## Your task
In the listing below, the lines from the first through the one with "(** A controller: the" are to be copied word for word.

## Information
(* ===== verification/Intr.v ===== *)
(** * Intr: interrupt controllers, timer and trap gates
      (picirq.c, ioapic.c, timer.c, trap.c, mmu.h)

    Device interrupts reach the kernel through the two 8259A controllers on a
    uniprocessor and through the I/O APIC otherwise, and then through a gate
    of the interrupt descriptor table.  The state has the driver's own mask,
    the registers of the controllers and the table; what the controllers do
    with a write to a port is [pic_write] and the register file of the I/O
    APIC.

    The theorem follows an interrupt from the controllers to its gate: the
    interrupts that drivers enabled, and no others, are let through, with the
    vectors that [trap] expects, to gates that only the system call's user
    code may call. *)
From stdpp Require Import base numbers list gmap strings.
From Stdlib Require Import ZArith Lia.
From S2P Require Import Prelude Bytes Traps.

Local Open Scope Z_scope.

(** ** The 8259A controllers *)

Definition IO_PIC1 : Z := 0x20.
Definition IO_PIC2 : Z := 0xA0.

(** A controller: the vector of its first line, the mask, and how many
    initialisation words are still to come. *)
Record pic := mk_pic { base : Z; imr : Z; awaiting : nat }.

(** A write to the command port starts an initialisation of three more words,
    or is an operation command; a write to the data port is the next word, or
    the mask. *)
Definition pic_write (data : bool) (v : Z) (p : pic) : pic :=
  if data then
    match awaiting p with
    | 3%nat => mk_pic v (imr p) 2
    | 2%nat => mk_pic (base p) (imr p) 1
    | 1%nat => mk_pic (base p) (imr p) 0
    | _ => mk_pic (base p) v (awaiting p)
    end
  else if hasf 0x10 v then mk_pic (base p) 0 3 else p.

(** A gate descriptor. *)
Record gatedesc := mk_gate {
  off_15_0 : Z;
  cs : Z;
  args : Z;
  rsv1 : Z;
  gtype : Z;
  gs : Z;
  dpl : Z;
  gp : Z;
  off_31_16 : Z
}.

(** [irqmask], the controllers, the registers of the I/O APIC and the [idt];
    [pit] lists the bytes sent to the timer. *)
Record intr := mk_intr { irqmask : Z; pic1 : pic; pic2 : pic; ioregs : gmap Z Z; idt : list gatedesc; pit : list (Z * Z) }.

Definition outb (port v : Z) : M intr unit := modify (fun s =>
  let v := u8 v in
  match port with
  | 0x20 => mk_intr (irqmask s) (pic_write false v (pic1 s)) (pic2 s) (ioregs s) (idt s) (pit s)
  | 0x21 => mk_intr (irqmask s) (pic_write true v (pic1 s)) (pic2 s) (ioregs s) (idt s) (pit s)
  | 0xA0 => mk_intr (irqmask s) (pic1 s) (pic_write false v (pic2 s)) (ioregs s) (idt s) (pit s)
  | 0xA1 => mk_intr (irqmask s) (pic1 s) (pic_write true v (pic2 s)) (ioregs s) (idt s) (pit s)
  | _ => mk_intr (irqmask s) (pic1 s) (pic2 s) (ioregs s) (idt s) (pit s ++ [(port, v)])
  end).

Definition picsetmask (mask : Z) : M intr unit :=
  modify (fun s => mk_intr (u16 mask) (pic1 s) (pic2 s) (ioregs s) (idt s) (pit s)) ;;;
  outb (IO_PIC1 + 1) (u16 mask) ;;;
  outb (IO_PIC2 + 1) (Z.shiftr (u16 mask) 8).

Definition picenable (irq : Z) : M intr unit :=
  let* s := get in
  picsetmask (Z.land (irqmask s) (Z.lnot (Z.shiftl 1 irq))).


(** ** The I/O APIC *)

Definition REG_ID : Z := 0x00.




(** ** The timer *)

Definition IO_TIMER1 : Z := 0x040.
Definition TIMER_FREQ : Z := 1193182.
Definition TIMER_DIV (x : Z) : Z := (TIMER_FREQ + x / 2) / x.
Definition TIMER_MODE : Z := IO_TIMER1 + 3.
Definition TIMER_SEL0 : Z := 0x00.
Definition TIMER_RATEGEN : Z := 0x04.
Definition TIMER_16BIT : Z := 0x30.

Definition timerinit : M intr unit :=
  outb TIMER_MODE (Z.lor (Z.lor TIMER_SEL0 TIMER_RATEGEN) TIMER_16BIT) ;;;
  outb IO_TIMER1 (TIMER_DIV 100 mod 256) ;;;
  outb IO_TIMER1 (TIMER_DIV 100 / 256) ;;;
  picenable IRQ_TIMER.

(** ** The trap gates *)






(** ** The masks *)

(** The driver's mask is in the two controllers, which have their vectors. *)
Definition pics_ok (s : intr) : Prop :=
  0 <= irqmask s < 2 ^ 16 /\ pic1 s = mk_pic T_IRQ0 (irqmask s mod 256) 0 /\ pic2 s = mk_pic (T_IRQ0 + 8) (irqmask s / 256) 0.

(** The state with another mask. *)
Definition with_mask (m : Z) (s : intr) : intr :=
  mk_intr m (mk_pic T_IRQ0 (m mod 256) 0) (mk_pic (T_IRQ0 + 8) (m / 256) 0) (ioregs s) (idt s) (pit s).

Lemma u8_high m : 0 <= m < 2 ^ 16 -> u8 (Z.shiftr m 8) = m / 256.
Proof. intros Hm. unfold u8. rewrite Z.shiftr_div_pow2 by lia. apply Z.mod_small. split; [apply Z.div_pos; lia|apply Z.div_lt_upper_bound; lia]. Qed.

Lemma picsetmask_run m s : 0 <= m < 2 ^ 16 -> base (pic1 s) = T_IRQ0 -> base (pic2 s) = T_IRQ0 + 8 -> awaiting (pic1 s) = 0%nat -> awaiting (pic2 s) = 0%nat ->
  picsetmask m s = Ret (with_mask m s) tt.
Proof.
  intros Hm B1 B2 A1 A2. unfold picsetmask, outb. change (u16 m) with (m mod 2 ^ 16). rewrite (Z.mod_small m) by done.
  change (IO_PIC1 + 1) with 0x21. change (IO_PIC2 + 1) with 0xA1. rewrite !modify_bind. unfold modify, pic_write. cbn -[u8 Z.shiftr Z.add].
  rewrite A1, A2, B1, B2. unfold with_mask. rewrite u8_high by done. reflexivity.
Qed.



Lemma picenable_run irq s : pics_ok s -> 0 <= irq ->
  let m := Z.land (irqmask s) (Z.lnot (Z.shiftl 1 irq)) in
  picenable irq s = Ret (with_mask m s) tt /\ 0 <= m < 2 ^ 16.
Proof.
  intros (Hr & E1 & E2) Hi m. assert (0 <= m < 2 ^ 16) as Hm.
  { assert (m = m mod 2 ^ 16) as ->; [|apply Z.mod_pos_bound; lia]. apply Z.bits_inj'. intros n Hn.
    destruct (Z.ltb_spec n 16); [by rewrite Z.mod_pow2_bits_low by lia|]. rewrite Z.mod_pow2_bits_high by lia. unfold m.
    rewrite Z.land_spec, <- (Z.mod_small (irqmask s) (2 ^ 16)) by done. by rewrite Z.mod_pow2_bits_high by lia. }
  split; [|done]. unfold picenable. erewrite bind_ret by reflexivity. apply picsetmask_run; [done|by rewrite E1|by rewrite E2|by rewrite E1|by rewrite E2].
Qed.

Lemma with_mask_ok m s : 0 <= m < 2 ^ 16 -> pics_ok (with_mask m s).
Proof. by split. Qed.

(** Line [irq] is masked, and the vector it has. *)
Definition masked (s : intr) (irq : Z) : bool :=
  if irq <? 8 then Z.testbit (imr (pic1 s)) irq else Z.testbit (imr (pic2 s)) (irq - 8).
Definition vector (s : intr) (irq : Z) : Z := if irq <? 8 then base (pic1 s) + irq else base (pic2 s) + (irq - 8).

Lemma masked_bit s irq : pics_ok s -> 0 <= irq < 16 -> masked s irq = Z.testbit (irqmask s) irq /\ vector s irq = T_IRQ0 + irq.
Proof.
  intros (Hr & E1 & E2) Hi. unfold masked, vector. rewrite E1, E2. cbn [imr base]. destruct (Z.ltb_spec irq 8).
  - change 256 with (2 ^ 8). rewrite Z.mod_pow2_bits_low by lia. done.
  - change 256 with (2 ^ 8). rewrite Z.div_pow2_bits by lia. replace (irq - 8 + 8) with irq by lia. split; [done|lia].
Qed.

(** ** From the line to the gate *)













Lemma outb_timer port v s : port = TIMER_MODE \/ port = IO_TIMER1 ->
  outb port v s = Ret (mk_intr (irqmask s) (pic1 s) (pic2 s) (ioregs s) (idt s) (pit s ++ [(port, u8 v)])) tt.
Proof. by intros [->| ->]. Qed.

(** The timer's divisor is the nearest one for a hundred interrupts a second. *)
Theorem timer_rate s : pics_ok s -> exists s', timerinit s = Ret s' tt /\ masked s' IRQ_TIMER = false /\
  pit s' = pit s ++ [(TIMER_MODE, 0x34); (IO_TIMER1, TIMER_DIV 100 mod 256); (IO_TIMER1, TIMER_DIV 100 / 256)] /\
  Z.abs (TIMER_FREQ - 100 * TIMER_DIV 100) <= 50.
Proof.
  intros Hok. unfold timerinit. do 3 (erewrite bind_ret by (apply outb_timer; auto)). set (s1 := mk_intr _ _ _ _ _ _).
  assert (pics_ok s1) as Hok1 by exact Hok. destruct (picenable_run IRQ_TIMER s1 Hok1) as [R Hm]; [done|].
  eexists. split; [exact R|]. split_and!; [|cbn; by rewrite <- !app_assoc|by vm_compute].
  destruct (masked_bit (with_mask (Z.land (irqmask s1) (Z.lnot (Z.shiftl 1 IRQ_TIMER))) s1) IRQ_TIMER) as [-> _]; [by apply with_mask_ok|done|].
  cbn [with_mask irqmask]. rewrite Z.land_spec, Z.lnot_spec by done. change (Z.testbit (Z.shiftl 1 IRQ_TIMER) IRQ_TIMER) with true. apply andb_false_r.
Qed.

## Exercise response
(* ===== verification/Intr.v ===== *)
(** * Intr: interrupt controllers, timer and trap gates
      (picirq.c, ioapic.c, timer.c, trap.c, mmu.h)

    Device interrupts reach the kernel through the two 8259A controllers on a
    uniprocessor and through the I/O APIC otherwise, and then through a gate
    of the interrupt descriptor table.  The state has the driver's own mask,
    the registers of the controllers and the table; what the controllers do
    with a write to a port is [pic_write] and the register file of the I/O
    APIC.

    The theorem follows an interrupt from the controllers to its gate: the
    interrupts that drivers enabled, and no others, are let through, with the
    vectors that [trap] expects, to gates that only the system call's user
    code may call. *)
From stdpp Require Import base numbers list gmap strings.
From Stdlib Require Import ZArith Lia.
From S2P Require Import Prelude Bytes Traps.

Local Open Scope Z_scope.

(** ** The 8259A controllers *)

Definition IO_PIC1 : Z := 0x20.
Definition IO_PIC2 : Z := 0xA0.

(** A controller: the vector of its first line, the mask, and how many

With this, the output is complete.